The following will modify Airflow's settings so that it uses the logging configuration above. The three configuration settings are under the [core] section but there will be boilerplate settings for each item spread throughout the section. Take your time editing each line of configuration individually.

$ vi ~/airflow/airflow.cfg

[core]
task_log_reader = s3.task
logging_config_class = log_config.LOGGING_CONFIG
remote_log_conn_id = AWSS3LogStorage

Setup User Accounts

Airflow supports login and password authentication. Airflow doesn't ship with a command line tool for creating accounts but if you launch Python's REPL you'll be able to programmatically create user accounts.
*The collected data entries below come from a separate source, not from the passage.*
Lemma row_of_crippled s n t : crippled s n -> exists s1, table_row n t s = (Ok 0, s1) /\ crippled s1 n.
Proof.
  intros [Hk Hi]. unfold table_row. set (idx := default ∅ (imfNtcipMessageTypeIndex s !! n)).
  assert (forall t' i, idx !! t' = Some i -> i = 0) as Hz.
  { unfold idx. destruct (imfNtcipMessageTypeIndex s !! n) as [x|] eqn:E; cbn; [intros t' i; by eapply Hi|]. intros t' i. by rewrite lookup_empty. }
  assert (default 0 (idx !! t) = 0) as -> by (destruct (idx !! t) eqn:E; [cbn; by eapply Hz|done]).
  eexists. split; [done|]. split; [exact Hk|]. cbn. intros x t' i. rewrite lookup_insert_eq. intros [= <-].
  destruct (decide (t' = t)) as [->|]; [rewrite lookup_insert_eq; by intros [= <-]|rewrite lookup_insert_ne by done; apply Hz].
Qed.
(** Such a radio gets nothing. *)
Lemma transmit_crippled c m msg p sign s : spec c = NTCIP_1218 -> crippled s (name c) ->
  fst (transmit c m msg p sign s) <> Ok tt /\ crippled (snd (transmit c m msg p sign s)) (name c).
Proof.
  intros Hs Hc. unfold transmit. rewrite Hs. unfold bindM at 1 4, gets. destruct (snmpClientMap s !! name c) as [k|] eqn:Ek; [|done].
  destruct (row_of_crippled s (name c) (sendType m) Hc) as (s1 & H1 & Hc1). rewrite !(bindM_eq _ _ _ _ _ H1).
  destruct (snmp_set_limited (name c) (send_requests p 0 (ForwardConfig.psid m) sign) s1) as (r & s2 & H2 & Hr & Hk2); [by apply long_send_requests|apply Hc1|].
  assert (touches (name c) s1 s2) as (mm & w & E2 & _ & _) by (pose proof (snmp_set_touches (name c) (send_requests p 0 (ForwardConfig.psid m) sign) s1) as T; by rewrite H2 in T).
  unfold sendNTCIP1218ImfMessage, bindM. rewrite H2. destruct r as [b|e|]; [by destruct (Hr b)|..]; (split; [done|]); (split; [done|]);
    cbn [snd]; rewrite E2; apply Hc1.
Qed.

Definition sends {A} (n : string) (m : M A) : Prop := forall s, others_same n s (snd (m s)) /\ udpClientMap (snd (m s)) = udpClientMap s.
Lemma sends_bind {A B} n (m : M A) (f : A -> M B) : sends n m -> (forall a, sends n (f a)) -> sends n (bindM m f).
Proof.
  intros Hm Hf s. destruct (Hm s) as [Ho Hu]. unfold bindM. destruct (m s) as [[a|e|] s1]; cbn [snd] in *; [|done|done].
  destruct (Hf a s1) as [Ho1 Hu1]. split; [by eapply others_trans|congruence].
Qed.
Lemma sends_talks {A} n (m : M A) : talks n m -> sends n m.
Proof. intros Hm s. split; [by apply touches_others|]. by destruct (Hm s) as (mm & w & -> & _). Qed.
Lemma sends_same {A} n (m : M A) : (forall s, snd (m s) = s) -> sends n m.
Proof. intros Hm s. rewrite Hm. split; [apply others_refl|done]. Qed.
Lemma sends_row n t : sends n (table_row n t).
Proof. intros s. split; [|done]. split_and!; [done..|]. intros r Hr. cbn. by rewrite lookup_insert_ne. Qed.
Lemma log_same m msg s : snd (log_sent m msg s) = s.
Proof.
  unfold log_sent, metadata_channel. destruct debug1; [|done]. destruct (ForwardConfig.channel m); [|done].
  unfold bindM, deref. by destruct (dsrcMetadata msg).
Qed.
Lemma construct_same c m msg p sign s : snd (ConstructMessageRSU_4_1 c m msg p sign s) = s.
Proof.
  unfold ConstructMessageRSU_4_1, metadata_channel. unfold bindM, of_sum, deref. destruct (txModeToString _); [done|]. cbn [ret].
  destruct (ForwardConfig.channel m); [done|]. by destruct (dsrcMetadata msg).
Qed.
Lemma sends_transmit c m msg p sign : sends (name c) (transmit c m msg p sign).
Proof.
  unfold transmit. destruct (spec c).
  - apply sends_bind; [apply sends_same, construct_same|]. intros text. apply sends_bind; [by apply sends_same|]. intros clients.
    destruct (clients !! name c); [|by apply sends_same]. apply sends_bind; [|intros _; apply sends_same, log_same].
    intros s. split; [apply touches_others, touches_world|done].
  - apply sends_bind; [by apply sends_same|]. intros clients. destruct (clients !! name c); [|by apply sends_same].
    apply sends_bind; [apply sends_row|]. intros row. apply sends_bind; [|intros _; apply sends_same, log_same].
    apply sends_bind; [apply sends_talks, talks_snmp_set|]. intros _. by apply sends_same.
Qed.
(** A datagram leaves the clients for SNMP alone. *)
Definition mute {A} (m : M A) : Prop :=
  forall s, snmpClientMap (snd (m s)) = snmpClientMap s /\ imfNtcipMessageTypeIndex (snd (m s)) = imfNtcipMessageTypeIndex s.
Lemma mute_bind {A B} (m : M A) (f : A -> M B) : mute m -> (forall a, mute (f a)) -> mute (bindM m f).
Proof.
  intros Hm Hf s. destruct (Hm s) as [H1 H2]. unfold bindM. destruct (m s) as [[a|e|] s1]; cbn [snd] in *; [|done|done].
  destruct (Hf a s1) as [H3 H4]. split; congruence.
Qed.
Lemma mute_same {A} (m : M A) : (forall s, snd (m s) = s) -> mute m.
Proof. intros Hm s. by rewrite Hm. Qed.
Lemma mute_transmit c m msg p sign : spec c = RSU_4_1 -> mute (transmit c m msg p sign).
Proof.
  intros Es. unfold transmit. rewrite Es. apply mute_bind; [apply mute_same, construct_same|]. intros text.
  apply mute_bind; [by apply mute_same|]. intros clients. destruct (clients !! name c); [|by apply mute_same].
  apply mute_bind; [done|intros _; apply mute_same, log_same].
Qed.
Lemma steady_transmit c m msg p sign : steady (transmit c m msg p sign).
Proof.
  intros s. destruct (sends_transmit c m msg p sign s) as [(H1 & H2 & H3) H4]. split_and!; [done..|]. intros n Hc.
  destruct (decide (n = name c)) as [->|Hn].
  - destruct (spec c) eqn:Es; [|by apply transmit_crippled].
    destruct (mute_transmit c m msg p sign Es s) as [E1 E2].
    unfold crippled. by rewrite E1, E2.
  - destruct (H3 n Hn) as (_ & E1 & E2). unfold crippled in *. by rewrite E1, E2.
Qed.

Lemma steady_gets {A} (f : Plugin -> A) : steady (gets f).
Proof. by apply steady_same. Qed.
Lemma steady_ret {A} (a : A) : steady (ret a).
Proof. by apply steady_same. Qed.
Lemma steady_throw {A} e : steady (throw (A := A) e).
Proof. by apply steady_same. Qed.
Lemma steady_status k v : steady (SetStatus k v).
Proof. by apply steady_same. Qed.
Hint Resolve steady_gets steady_ret steady_throw steady_status steady_call steady_deref steady_value steady_sum steady_transmit : steady.
Ltac steady_step := first [apply steady_bind; [|intros ?] | solve [auto with steady] | by apply steady_same].

Lemma steady_signed answer : steady (signed_payload answer).
Proof.
  unfold signed_payload. steady_step; [steady_step|]. match goal with |- steady (match ?x with _ => _ end) => destruct x end; repeat steady_step.
Qed.
Lemma steady_sign c m p : steady (SignWithHsm c m p).
Proof.
  unfold SignWithHsm. do 2 (steady_step; [steady_step|]). match goal with |- steady (match ?x with _ => _ end) => destruct x as [|o [] []] end; first [apply steady_signed|steady_step].
Qed.
Lemma steady_try m : steady m -> steady (try_sign m).
Proof. intros Hm s. specialize (Hm s). unfold try_sign. destruct (m s) as [[a|[]|] s1]; exact Hm. Qed.
Lemma steady_route isSpdu p msg c m : steady (route isSpdu p msg c m).
Proof.
  unfold route. destruct isSpdu; [repeat steady_step|]. case_bool_decide; [|repeat steady_step].
  steady_step; [apply steady_try, steady_sign|]. match goal with |- steady (match ?x with _ => _ end) => destruct x end; repeat steady_step.
Qed.
Lemma steady_loop isSpdu p msg rs : forall found, steady (route_loop isSpdu p msg rs found).
Proof.
  induction rs as [|[c m] rs IH]; intros found; cbn [route_loop]; [steady_step|]. steady_step; [apply steady_route|].
  match goal with |- steady (if ?x then _ else _) => destruct x end; [apply IH|steady_step].
Qed.
Lemma steady_count t : steady (count_message t).
Proof.
  unfold count_message. steady_step; [steady_step|]. match goal with |- steady (if ?x then _ else _) => destruct x end; [steady_step|].
  do 2 (steady_step; [steady_step|]). match goal with |- steady (let '(_, _) := ?x in _) => destruct x as [[] ?] end; repeat steady_step.
Qed.
Lemma steady_forward isSpdu t p msg : steady (forward isSpdu t p msg).
Proof.
  unfold forward. steady_step; [apply steady_count|]. steady_step; [steady_step|]. apply steady_bind.
  - intros s. rewrite send_configs_routes. apply steady_loop.
  - intros [[]|]; repeat steady_step.
Qed.
Lemma steady_message msg : steady (handle (ev_message msg)).
Proof.
  cbn [handle]. unfold OnMessageReceived. steady_step; [steady_step|]. match goal with |- steady (if ?x then _ else _) => destruct x end; [steady_step|].
  destruct (dsrcMetadata msg); [|repeat steady_step]. unfold SendMessageToRadio. destruct (IsSPDU msg).
  - destruct (getRawSpdu msg); [repeat steady_step|apply steady_forward].
  - do 3 (steady_step; [steady_step|]). apply steady_forward.
Qed.

(** ** Messages that cannot be sent *)
Definition blocked (cs bad : list ImfConfiguration) (msg : IvpMessage) : Prop :=
  exists isSpdu t p, carries msg isSpdu t p /\ is_Some (dsrcMetadata msg) /\
    Forall (fun r => isSpdu = true \/ enableHsm (fst r) <> Some true) (routes t cs) /\ Exists (fun r => fst r ∈ bad) (routes t cs).
Lemma transmit_unusable c m msg p sign s : unusable s c -> fst (transmit c m msg p sign s) <> Ok tt.
Proof.
  unfold unusable. destruct (spec c) eqn:Es; intros Hu; [|by apply transmit_crippled].
  unfold transmit. rewrite Es. pose proof (construct_same c m msg p sign s) as E. unfold bindM at 1.
  destruct (ConstructMessageRSU_4_1 c m msg p sign s) as [[a|e|] s1]; cbn [snd] in E; subst s1; [|done|done]. unfold bindM at 1, gets. by rewrite Hu.
Qed.
Lemma route_plain isSpdu p msg c m s : isSpdu = true \/ enableHsm c <> Some true ->
  route isSpdu p msg c m s = bindM (transmit c m msg p (asks_signature isSpdu c)) (fun _ => ret true) s.
Proof. intros Hs. unfold route, asks_signature. destruct isSpdu; [done|]. destruct Hs as [?|Hs]; [done|]. by rewrite bool_decide_eq_false_2. Qed.
Lemma loop_blocked isSpdu p msg rs : forall found s, Forall (fun r => isSpdu = true \/ enableHsm (fst r) <> Some true) rs ->
  Exists (fun r => unusable s (fst r)) rs -> forall x, fst (route_loop isSpdu p msg rs found s) <> Ok x.
Proof.
  induction rs as [|[c m] rs IH]; intros found s Hp He x; [by apply Exists_nil in He|]. apply Forall_cons in Hp as [Hc Hp]. cbn [fst] in Hc.
  cbn [route_loop]. unfold bindM at 1. rewrite route_plain by done. unfold bindM at 1.
  pose proof (steady_transmit c m msg p (asks_signature isSpdu c) s) as Hst. pose proof (transmit_unusable c m msg p (asks_signature isSpdu c) s) as Hun.
  destruct (transmit c m msg p (asks_signature isSpdu c) s) as [[[]|e|] s1]; cbn [fst snd] in *; [|done|done].
  apply Exists_cons in He as [He|He]; [by destruct (Hun He)|]. cbn [ret]. apply IH; [done|].
  eapply Exists_impl; [exact He|]. intros r. by apply unusable_kept.
Qed.
Lemma message_blocked cs bad msg s : configRead s = true -> imfConfigs s = cs -> Forall (unusable s) bad -> blocked cs bad msg ->
  fst (handle (ev_message msg) s) <> Ok tt.
Proof.
  intros Hread <- Hbad (isSpdu & t & p & Hc & [d Hd] & Hp & He). cbn [handle]. unfold OnMessageReceived. unfold bindM at 1, gets. rewrite Hread, Hd. cbn [negb].
  rewrite (content_forward msg isSpdu t p s Hc). unfold forward. unfold bindM at 1. pose proof (steady_count t s) as Hst.
  destruct (count_message t s) as [[[]|e|] s1]; cbn [snd] in Hst; [|done|done]. pose proof Hst as (_ & Hcfg & _). unfold bindM at 1, gets. rewrite Hcfg.
  unfold bindM at 1. rewrite send_configs_routes. pose proof (loop_blocked isSpdu p msg (routes t (imfConfigs s)) false s1 Hp) as Hl.
  destruct (route_loop isSpdu p msg (routes t (imfConfigs s)) false s1) as [[x|e|] s2]; [|done|done]. exfalso. cbn [fst] in Hl. refine (Hl _ x eq_refl).
  rewrite Forall_forall in Hbad. apply Exists_exists in He as (r & Hr & Hin). apply Exists_exists. exists r. split; [done|]. eapply unusable_kept; [done|auto].
Qed.
Fixpoint run_messages (msgs : list IvpMessage) (s : Plugin) : list (result unit) * Plugin :=
  match msgs with
  | [] => ([], s)
  | msg :: msgs =>
      let '(r, s) := handle (ev_message msg) s in
      match r with Undefined => ([r], s) | _ => let '(rs, s) := run_messages msgs s in (r :: rs, s) end
  end.
Lemma run_blocked cs bad msgs : forall s, configRead s = true -> imfConfigs s = cs -> Forall (unusable s) bad -> Forall (blocked cs bad) msgs ->
  Forall (fun r => r <> Ok tt) (fst (run_messages msgs s)).
Proof.
  induction msgs as [|msg msgs IH]; intros s Hr Hc Hb Hm; cbn [run_messages]; [constructor|]. apply Forall_cons in Hm as [Hm Hms].
  pose proof (message_blocked cs bad msg s Hr Hc Hb Hm) as Hno. pose proof (steady_message msg s) as Hst.
  destruct (handle (ev_message msg) s) as [r s1]. cbn [fst snd] in *. destruct Hst as (Hu & Hcfg & Hread & Hk).
  assert (Forall (fun r => r <> Ok tt) (fst (run_messages msgs s1))) as Hrest.
  { apply IH; [congruence|congruence| |done]. eapply Forall_impl; [exact Hb|]. intros c. by apply unusable_kept. }
  destruct r as [[]|e|]; [done| |by repeat constructor]. destruct (run_messages msgs s1). by constructor.
Qed.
The following configuration changes are needed to enable password authentication. Make sure these changes are under the [webserver] section and not the [api] section (which also has an auth_backend directive).

$ vi ~/airflow/airflow.cfg

[webserver]
authenticate = True
auth_backend = airflow.contrib.auth.backends.password_auth

Then launch Python's REPL.

$ python

The code below creates a user account. The password will be stored using a cryptographic hash.

import airflow
from airflow import (models,
                     settings)
from airflow.contrib.auth.backends.password_auth import PasswordUser


user = PasswordUser(models.User())
user.username = 'username'
user.email    = 'user@example.com'
user.password = 'password'

session = settings.Session()
session.add(user)
session.commit()
session.close()

Run Jobs with Dask.distributed

Dask is a parallel computing library that includes a lightweight task scheduler called Dask.distributed. In the past, I've used Celery and RabbitMQ to run Airflow jobs but recently I've been experimenting with using Dask instead. Dask is trivial to set up and, compared to Celery, has less overhead and much lower latency. In February 2017, Jeremiah Lowin contributed a DaskExecutor to the Airflow project. Below I'll walk through setting it up.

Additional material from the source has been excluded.